Une cuisine voyageuse qui «part dans tous les sens»
Résolument voyageuse, la cuisine de geek de son chef, le Veveysan Matthias Ugolini, lorgne autant le cru que le cuit, le canton de Vaud que le Japon, les cuissons lentes que les plats tout en fraîcheur.
Le tataki de thon rouge pané au persil (32 francs), servi avec tagliatelles de radis noir et tranches de kiwi séché, tente la multiplicité des saveurs et des consistances, notamment avec un deuxième travail du thon en tartare et même un crumble croquant, planqué là-dessous. Un plat frais, réjouissant, joueur. Un vrai plaisir de piocher dedans.
Dans un tout autre registre, une tatin d'oignons (24 francs), puissamment compotés, tranche avec l'amertume de quelques feuilles de radicchio et le fondant de rondelles de chèvre cendré. Un plat de comfort food qui s'adresse directement à mon hypothalamus.
J'ai limite envie d'être déprimé pour vraiment apprécier cette tatin, bien meilleure qu'un anxiolytique. Mais un excellent vin rouge Château Rochefort, vignoble de la ville de Lausanne, me met du baume au cœur et m'oblige à poursuivre.
Avec quoi? Avec une joue de porc ibérique surprenante: marinée aux anchois, elle est presque croustillante autour, offre une belle tenue à la découpe, dévoilant une chair rosée, tout en se payant le luxe de rester fondante. Rien à voir avec une pièce braisée effilochée à laquelle on pourrait s'attendre. Aussi déstabilisant que délicieux. «Ça part un peu dans tous les sens, dit Jean Bodivit, mais c'est ça qu'on aime.»
Démonstration en est encore faite au moment du dessert, avec une rigolote, mais tout à fait cohérente «tropézienne perdue en Gruyère» (16 francs), dans laquelle la brioche au sucre fait place à une cuchaule trempée au lait et cuite comme un pain perdu – d'où le nom. Malin!

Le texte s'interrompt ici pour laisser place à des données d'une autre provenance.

(** The integer that stands for a string of bytes. *)
Lemma set_get m0 buf size :
  Forall is_byte buf -> Z.of_nat (length buf) = size ->
  exists m, mpz_set_rawmag_le m0 buf = Done m /\ mpz_rep m (le_val buf)
    /\ mpz_get_rawmag_le (junk size) m = Done buf.
Proof using HGok Hjunk.
  intros Hb <-. destruct (set_rawmag_le_spec m0 buf Hb) as (m & E & R). exists m. split_and!; try done.
  pose proof (le_val_bound buf Hb). rewrite (get_rawmag_le_spec _ m _ R), Hjunk, Nat2Z.id, Z.abs_eq by lia.
  by rewrite bytes_le_val.
Qed.

(** A masked last byte keeps the value below [2 ^ nbits]. *)
Lemma masked_bound p nbits :
  0 <= nbits -> Forall is_byte p -> (0 < length p)%nat -> Z.of_nat (length p) = (nbits + 7) / 8 ->
  0 <= le_val (maskl p (msbmask nbits)) < 2 ^ nbits.
Proof using.
  intros Hn Hp H0 Hlen. destruct (snoc_view p H0) as (l & c & ->). rewrite length_app in Hlen. cbn [length] in Hlen.
  apply Forall_app in Hp as [Hl Hc]. rewrite Forall_singleton in Hc. clear H0. rewrite maskl_snoc.
  assert (Hk : exists k, (- nbits) .& 7 = k /\ 0 <= k < 8 /\ nbits = 8 * Z.of_nat (length l + 1) - k).
  { eexists. split; [reflexivity|]. change 7 with (Z.ones 3) at 1 2 3. rewrite Z.land_ones by lia. change (2 ^ 3) with 8.
    rewrite Hlen. pose proof (Z.mod_pos_bound (- nbits) 8 ltac:(lia)).
    pose proof (Z.div_mod (- nbits) 8 ltac:(lia)). pose proof (Z.div_mod (nbits + 7) 8 ltac:(lia)).
    pose proof (Z.mod_pos_bound (nbits + 7) 8 ltac:(lia)). lia. }
  destruct Hk as (k & Ek & Hk & En). unfold msbmask. rewrite Ek.
  assert (Hd : 0 <= c .& (0xff .>> k) < 2 ^ (8 - k)).
  { change 0xff with (Z.ones 8). assert (Eo : Z.ones 8 .>> k = Z.ones (8 - k)).
    { rewrite Z.ones_div_pow2 || rewrite Z.shiftr_div_pow2 by lia. apply Z.ones_div_pow2. lia. }
    rewrite Eo, Z.land_ones by lia. apply Z.mod_pos_bound. lia. }
  set (d := c .& (0xff .>> k)) in *. clearbody d.
  assert (Happ : forall l, Forall is_byte l -> le_val (l ++ [d]) = le_val l + 2 ^ (8 * Z.of_nat (length l)) * d).
  { clear. induction 1 as [|b l Hb _ IH]; [cbn; lia|]. cbn [app length]. rewrite !le_val_cons, IH.
    replace (8 * Z.of_nat (S (length l))) with (8 + 8 * Z.of_nat (length l)) by lia.
    rewrite Z.pow_add_r by lia. change (2 ^ 8) with 256. lia. }
  rewrite (Happ l Hl). pose proof (le_val_bound l Hl). rewrite En.
  replace (8 * Z.of_nat (length l + 1) - k) with (8 * Z.of_nat (length l) + (8 - k)) by lia.
  rewrite Z.pow_add_r by lia. nia.
Qed.

Lemma pad_sizes nbits len :
  0 <= nbits -> 0 <= len -> len <= nbits / 8 -> len <= (nbits + 7) / 8 /\ 8 * ((nbits + 7) / 8) < nbits + 8.
Proof using.
  intros Hn Hl H. pose proof (Z.div_mod nbits 8 ltac:(lia)). pose proof (Z.mod_pos_bound nbits 8 ltac:(lia)).
  pose proof (Z.div_mod (nbits + 7) 8 ltac:(lia)). pose proof (Z.mod_pos_bound (nbits + 7) 8 ltac:(lia)). lia.
Qed.

Lemma maskl_app q p m : (0 < length p)%nat -> maskl (q ++ p) m = q ++ maskl p m.
Proof using.
  intros H. destruct (snoc_view p H) as (l & c & ->). by rewrite app_assoc, !maskl_snoc, app_assoc.
Qed.

(** *** Encryption *)
Definition enc_mp (hp msg : list Z) : list Z := bxor (O 1 (Z.of_nat (length msg) + 16) hp) msg.
Definition enc_hp (hp mp : list Z) (nbits : Z) : list Z :=
  maskl (bxor hp (O 2 (Z.of_nat (length hp)) mp)) (msbmask nbits).

Section encryption.
Context (len nbits : Z) (Hn : 0 <= nbits < 2 ^ 32) (Hlen : 0 <= len) (Hfit : len + 32 <= nbits / 8).
Let size := (nbits + 7) / 8.
Let pad := size - (len + 16).

Lemma enc_sizes : 16 <= pad /\ size = pad + (len + 16) /\ size < 2 ^ 32.
Proof using Hn Hlen Hfit. destruct (pad_sizes nbits (len + 32)) as [H1 H2]; unfold pad, size; lia. Qed.

Lemma pre_encrypt_spec rnd msg :
  Z.of_nat (length msg) = len -> length (rnd pad) = Z.to_nat pad ->
  pre_encrypt junk rnd msg nbits
  = let hp := maskl (rnd pad) (msbmask nbits) in
    let mp := enc_mp hp msg in
    mpz_set_rawmag_le bigint_zero (mp ++ enc_hp hp mp nbits).
Proof using Hjunk Hn Hlen Hfit.
  intros Hm Lr. destruct enc_sizes as (H1 & H2 & H3).
  unfold pre_encrypt, enc_zbytes, enc_minpad, enc_gidx, enc_hidx. rewrite Hm. cbv zeta. fold size. fold pad.
  destruct (Z.ltb_spec (nbits / 8) (len + 16 + 16)) as [|_]; [lia|].
  rewrite mask_last_spec by lia. cbn [mbind outcome_bind]. set (hp := maskl (rnd pad) (msbmask nbits)).
  assert (Lhp : length hp = Z.to_nat pad) by (unfold hp; by rewrite maskl_length).
  assert (Lg : length (O 1 (len + 16) hp) = Z.to_nat (len + 16)) by (apply O_length; lia).
  rewrite lookup_spec by lia. cbn [mbind outcome_bind]. rewrite xor_into_spec by lia. cbn [mbind outcome_bind].
  assert (Emp : bxor (O 1 (len + 16) hp) msg = enc_mp hp msg) by (unfold enc_mp; by rewrite Hm).
  rewrite Emp. assert (Lmp : length (enc_mp hp msg) = Z.to_nat (len + 16)) by (rewrite <- Emp; by rewrite bxor_length).
  assert (Lh : length (O 2 pad (enc_mp hp msg)) = Z.to_nat pad) by (apply O_length; lia).
  rewrite lookup_spec by lia. cbn [mbind outcome_bind]. rewrite xor_into_spec by lia. cbn [mbind outcome_bind].
  rewrite mask_last_spec by (rewrite bxor_length; lia). cbn [mbind outcome_bind].
  unfold enc_hp. rewrite Lhp, Z2Nat.id by lia. done.
Qed.

Lemma post_decrypt_spec m mp hp :
  mpz_get_rawmag_le (junk size) m = Done (mp ++ hp) ->
  length mp = Z.to_nat (len + 16) -> length hp = Z.to_nat pad ->
  post_decrypt junk m len nbits
  = let p := bxor mp (O 1 (len + 16) (maskl (bxor hp (O 2 pad mp)) (msbmask nbits))) in
    Done (if forallb (fun c => c =? 0) (take 16 (drop (Z.to_nat len) p)) then Some (take (Z.to_nat len) p) else None).
Proof using Hjunk Hn Hlen Hfit.
  intros Gm Lmp Lhp. destruct enc_sizes as (H1 & H2 & H3).
  unfold post_decrypt, enc_zbytes, enc_minpad, enc_gidx, enc_hidx. cbv zeta.
  rewrite (u32_small (len + 16)) by lia. fold size. fold pad.
  destruct (Z.ltb_spec (nbits / 8) (len + 16 + 16)) as [|_]; [lia|].
  rewrite Gm. cbn [mbind outcome_bind]. rewrite take_app_length', drop_app_length' by lia.
  assert (Lh : length (O 2 pad mp) = Z.to_nat pad) by (apply O_length; lia).
  rewrite lookup_spec by lia. cbn [mbind outcome_bind]. rewrite xor_into_spec by lia. cbn [mbind outcome_bind].
  rewrite mask_last_spec by (rewrite bxor_length; lia). cbn [mbind outcome_bind].
  set (hp' := maskl _ _). assert (Lhp' : length hp' = Z.to_nat pad) by (unfold hp'; by rewrite maskl_length, bxor_length).
  assert (Lg : length (O 1 (len + 16) hp') = Z.to_nat (len + 16)) by (apply O_length; lia).
  rewrite lookup_spec by lia. cbn [mbind outcome_bind]. rewrite xor_into_spec by lia. cbn [mbind outcome_bind].
  change (Z.to_nat 16) with 16%nat. by destruct (forallb _ _).
Qed.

Une équipe familiale qui transpire l'envie
Je vous ai donné envie? Je ne voudrais pas doucher vos espoirs, mais il va falloir vous bouger pour espérer goûter tout ça. Comme on peut s'y attendre dans ce genre d'établissement qui a horreur de la routine, les plats vont et viennent à un rythme soutenu. «La carte change en partie chaque semaine», assure le restaurateur, pour qui il n'est pas question de rafraîchir la carte tous les 3 à 4 mois, comme il le faisait auparavant. Ça l'ennuierait.
Lorsque la nouvelle formule des entreplats a vu le jour, les clients habitués, qui constituent la majeure partie de la clientèle de Ze Fork, ont été choqués. «Il y en a qui sont partis, c'est vrai, mais la plupart sont revenus», assure Jean Bodivit. Pour lui, le changement opéré n'a que du positif. «Les assiettes sont plus simples, on est davantage dans une cuisine de produits. Notre travail est devenu plus cohérent.» Il dit même avoir dû embaucher davantage de personnel en salle pour assurer le rythme avec lequel sortent les assiettes.
À l'entendre, les troupes se sont ressoudées: «Il y a un côté familial dans l'équipe», dont les plus anciens sont là depuis neuf ans. Pas mal, pour un resto qui fête ses dix ans et dont le milieu souffre de pénuries chroniques de personnel. En repartant, nombre de clients viennent saluer le patron. «Merci, c'était excellent», «On reviendra!», «Délicieux, comme d'habitude». Le patron leur sourit, et prend le temps d'échanger quelques mots avec chacun.
En prenant congé, je me remémore cette soirée de février. Qu'elle fut excellente ne tenait décidément pas au hasard, mais simplement à l'envie, à la joie de faire à manger pour autrui, une passion contagieuse que ce restaurateur parvient à insuffler à son équipe. Et au final, à tous ses clients.